Subjectivity. Another attitudinal disease which Kierkegaard diagnosed in modern people is their tendency (one might almost say compulsion) to turn the most important thoughts into disinterested theoretical or historical knowledge. One can see this tendency at work in the modern seminary curriculum. The student comes to seminary with a passion for Christ and his kingdom, but after three years that passion has changed, subtly but definitely. One is still interested in Christ, but now one puts it differently: the student is interested in "Christology," or "the doctrine of the incarnation," or "the historical Jesus," or "the synoptic problem." The interest has shifted from a personal interest to a more academic one.

This theoretical attitude, which comes so naturally to modern scientific humankind, is likely to be far more destructive to Christianity than any attack that the atheists might launch, because it can cut the very heart out of the Christian life -- and in such a way that the individual does not at all think of himself or herself as having given up the faith.

Kierkegaard calls this attitude "objectivity," and its opposite "subjectivity." Subjectivity is not anti-intellectualism; it is not a belief that there are no truths or that we cannot know any, and not a theory of religion like that of Feuerbach or Bultmann. Subjectivity is a way of thinking which, unlike disinterested inquiry (i.e., "objectivity"), is congruent with ethical and Christian concepts.

The point of concepts like right and wrong is that 1 should distinguish right from wrong with a view to doing right and shunning wrong. Although I can theorize about right and wrong, I cannot only theorize and still remain an ethical person. There is an essential use for ethical concepts, and it is not that of disinterested inquiry, but the situation in which I passionately want what is right and hate what is evil; that is, the essential use for ethical concepts is subjective.

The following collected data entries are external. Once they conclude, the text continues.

(* ===== verification/XkbMap.v ===== *)
(** * The keyboard description: key types, symbols, actions

    The part of the X server's XKB map code that [lorie/InputXKB.c] relies on:
    the description record ([include/xkbstr.h]) with its access macros, the
    translation of a keycode to a keysym, the case conversion of keysyms
    ([xkb/xkbUtils.c]) and the operations that give a key a new symbol
    ([XkbChangeTypesOfKey], [XkbResizeKeySyms], [XkbResizeKeyActions]).
    Arrays are lists accessed through [rdz], [wrz], [slice] and [blit]: a
    [None] result is an access outside the array. *)

From S2P Require Import Prelude.

(** ** Data *)

Record XkbKTMapEntry := { active : bool; level : Z; entry_mask : Z }.

(** [map] is empty when the C pointer is NULL or [map_count] is 0;
    [preserve] is NULL or has an entry per map entry. *)
Record XkbKeyType := {
  mods_mask : Z;
  num_levels : Z;
  kt_map : list XkbKTMapEntry;
  preserve : option (list Z);
}.

Record XkbSymMap := { kt_index : list Z; group_info : Z; width : Z; offset : Z }.

Record XkbAction := { act_type : Z; act_flags : Z; act_mask : Z }.

Definition no_action : XkbAction := {| act_type := 0; act_flags := 0; act_mask := 0 |}.

(** [size_syms] and [size_acts] are the lengths of the lists. *)
Record XkbDesc := {
  min_key_code : Z;
  max_key_code : Z;
  types : list XkbKeyType;
  key_sym_map : list XkbSymMap;
  syms : list Z;
  num_syms : Z;
  modmap : list Z;
  acts : list XkbAction;
  num_acts : Z;
  key_acts : list Z;
  ctrls_num_groups : option Z;
  names : option (list (list Z));
}.

Definition set_sym_map f d : XkbDesc :=
  {| min_key_code := min_key_code d; max_key_code := max_key_code d; types := types d;
     key_sym_map := f; syms := syms d; num_syms := num_syms d; modmap := modmap d;
     acts := acts d; num_acts := num_acts d; key_acts := key_acts d;
     ctrls_num_groups := ctrls_num_groups d; names := names d |}.

Definition set_syms s n d : XkbDesc :=
  {| min_key_code := min_key_code d; max_key_code := max_key_code d; types := types d;
     key_sym_map := key_sym_map d; syms := s; num_syms := n; modmap := modmap d;
     acts := acts d; num_acts := num_acts d; key_acts := key_acts d;
     ctrls_num_groups := ctrls_num_groups d; names := names d |}.

Definition set_acts a n k d : XkbDesc :=
  {| min_key_code := min_key_code d; max_key_code := max_key_code d; types := types d;
     key_sym_map := key_sym_map d; syms := syms d; num_syms := num_syms d; modmap := modmap d;
     acts := a; num_acts := n; key_acts := k;
     ctrls_num_groups := ctrls_num_groups d; names := names d |}.

Definition set_ctrls g d : XkbDesc :=
  {| min_key_code := min_key_code d; max_key_code := max_key_code d; types := types d;
     key_sym_map := key_sym_map d; syms := syms d; num_syms := num_syms d; modmap := modmap d;
     acts := acts d; num_acts := num_acts d; key_acts := key_acts d;
     ctrls_num_groups := g; names := names d |}.

Definition set_names n d : XkbDesc :=
  {| min_key_code := min_key_code d; max_key_code := max_key_code d; types := types d;
     key_sym_map := key_sym_map d; syms := syms d; num_syms := num_syms d; modmap := modmap d;
     acts := acts d; num_acts := num_acts d; key_acts := key_acts d;
     ctrls_num_groups := ctrls_num_groups d; names := n |}.

(** ** Constants and access macros *)

Definition NoSymbol : Z := 0.
Definition ShiftMask : Z := 1.
Definition LockMask : Z := 2.
Definition XkbOneLevelIndex : Z := 0.
Definition XkbTwoLevelIndex : Z := 1.
Definition XkbAlphabeticIndex : Z := 2.
Definition XkbNumKbdGroups : Z := 4.
Definition XkbSA_SetMods : Z := 1.
Definition XkbSA_LockMods : Z := 3.
Definition XkbSA_UseModMapMods : Z := 4.
Definition Success : Z := 0.
Definition BadMatch : Z := 8.
Definition BadAlloc : Z := 11.

Definition XkbNumGroups (g : Z) : Z := Z.land g 0x0f.
Definition XkbSetNumGroups (g n : Z) : Z := Z.lor (Z.land g 0xf0) (Z.land n 0x0f).
Definition XkbOutOfRangeGroupAction (g : Z) : Z := Z.land g 0xc0.
Definition XkbOutOfRangeGroupNumber (g : Z) : Z := Z.shiftr (Z.land g 0x30) 4.
Definition XkbGroupForCoreState (s : Z) : Z := Z.land (Z.shiftr s 13) 3.

Definition XkbKeyGroupInfo d key : option Z := group_info <$> rdz (key_sym_map d) key.
Definition XkbKeyNumGroups d key : option Z := XkbNumGroups <$> XkbKeyGroupInfo d key.
Definition XkbKeyGroupsWidth d key : option Z := width <$> rdz (key_sym_map d) key.
Definition XkbKeySymsOffset d key : option Z := offset <$> rdz (key_sym_map d) key.
Definition XkbKeyKeyTypeIndex d key g : option Z :=
  m ← rdz (key_sym_map d) key; rdz (kt_index m) (Z.land g 3).
Definition XkbKeyKeyType d key g : option XkbKeyType :=
  i ← XkbKeyKeyTypeIndex d key g; rdz (types d) i.
Definition XkbKeyNumSyms d key : option Z :=
  w ← XkbKeyGroupsWidth d key; n ← XkbKeyNumGroups d key; Some (w * n).
Definition XkbKeyHasActions d key : option bool :=
  a ← rdz (key_acts d) key; Some (negb (a =? 0)).
Definition XkbKeyNumActions d key : option Z :=
  h ← XkbKeyHasActions d key; if (h : bool) then XkbKeyNumSyms d key else Some 1.
Definition XkbKeycodeInRange d key : bool := (min_key_code d <=? key) && (key <=? max_key_code d).

(** ** Translation of a keycode *)

(** The group a key is in under the core state [mods]; [ng] is the key's
    number of groups and [info] its group info. *)
Definition effective_group (mods ng info : Z) : Z :=
  let g := XkbGroupForCoreState mods in
  if ng <=? g then
    if XkbOutOfRangeGroupAction info =? 0x40 then ng - 1
    else if XkbOutOfRangeGroupAction info =? 0x80 then
      let r := XkbOutOfRangeGroupNumber info in if ng <=? r then 0 else r
    else g mod ng
  else g.

Definition entry_matches (mods : Z) (type : XkbKeyType) (e : XkbKTMapEntry) : bool :=
  active e && (Z.land mods (mods_mask type) =? entry_mask e).

(** The first map entry that matches, with its index. *)
Fixpoint find_entry (mods : Z) (type : XkbKeyType) (i : Z) (m : list XkbKTMapEntry)
  : option (Z * XkbKTMapEntry) :=
  match m with
  | [] => None
  | e :: m' => if entry_matches mods type e then Some (i, e) else find_entry mods type (i + 1) m'
  end.

(** [(result, mods_rtrn, keysym_rtrn)]. *)
Definition XkbTranslateKeyCode (d : XkbDesc) (key mods : Z) : option (bool * Z * Z) :=
  ng ← XkbKeyNumGroups d key;
  if negb (XkbKeycodeInRange d key) || (ng =? 0) then Some (false, 0, NoSymbol)
  else
    info ← XkbKeyGroupInfo d key;
    w ← XkbKeyGroupsWidth d key;
    off ← XkbKeySymsOffset d key;
    let g := effective_group mods ng info in
    type ← XkbKeyKeyType d key g;
    p ← match find_entry mods type 0 (kt_map type) with
        | Some (i, e) =>
            match preserve type with
            | Some p => m ← rdz p i; Some (level e, m)
            | None => Some (level e, 0)
            end
        | None => Some (0, 0)
        end;
    s ← rdz (syms d) (off + (g * w + p.1));
    Some (negb (s =? NoSymbol), Z.ldiff (mods_mask type) p.2, s).

(** The index into [acts] of the action of [key], [None] for NULL. *)
Definition XkbKeyActionPtr (d : XkbDesc) (key mods : Z) : option (option Z) :=
  h ← XkbKeyHasActions d key;
  if negb h then Some None
  else
    ng ← XkbKeyNumGroups d key;
    if negb (XkbKeycodeInRange d key) || (ng =? 0) then Some None
    else
      info ← XkbKeyGroupInfo d key;
      w ← XkbKeyGroupsWidth d key;
      a ← rdz (key_acts d) key;
      let g := effective_group mods ng info in
      type ← XkbKeyKeyType d key g;
      let l := match find_entry mods type 0 (kt_map type) with
               | Some (_, e) => level e
               | None => 0
               end in
      Some (Some (a + (g * w + l))).

Definition XkbKeyEffectiveGroup (d : XkbDesc) (key mods : Z) : option Z :=
  ng ← XkbKeyNumGroups d key;
  if negb (XkbKeycodeInRange d key) || (ng =? 0) then Some 0
  else info ← XkbKeyGroupInfo d key; Some (effective_group mods ng info).

(** ** Case conversion of keysyms *)

Definition between (a s b : Z) : bool := (a <=? s) && (s <=? b).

Subjectivity in relation to the gospel words about Jesus Christ is the attitude in which I accept him as my savior, in which I yield to him, trusting him for my relationship with God, in which I pray to him and organize my life with the end in view of pleasing him; objectivity in relation to him is the attitude in which I investigate him, or wonder whether what he said was true. It is easy to see that the correct use of the name Jesus Christ is a subjective one; if I am to become a Christian, at some point I must abandon the objective attitude.

Getting Spiritual Distance

By giving scholarly authority to some beliefs which modern people, in their complacency, are already overinclined to adopt, Bultmann’s work has encouraged self-deception and confusion in the church. To become free from his influence, it is important, I think, that theologians and pastors understand his work.

Curiously enough, that man who is sometimes said to be the source of Rudolf Bultmann’s ideas, Søren Kierkegaard, can be instrumental in liberating us from Bultmann’s way of thinking. For he can help us to get some spiritual distance on our cultural situation; he can increase our awareness of those aspects of our modern consciousness which cut the heart out of our Christian experience, and so help to free us from them; he can help engender in us a sense of humor about ourselves which comes from taking a less contemporary and more eternal perspective -- a perspective in which our love of God, our gratefulness to Christ and our concern for our neighbor will have a chance to grow.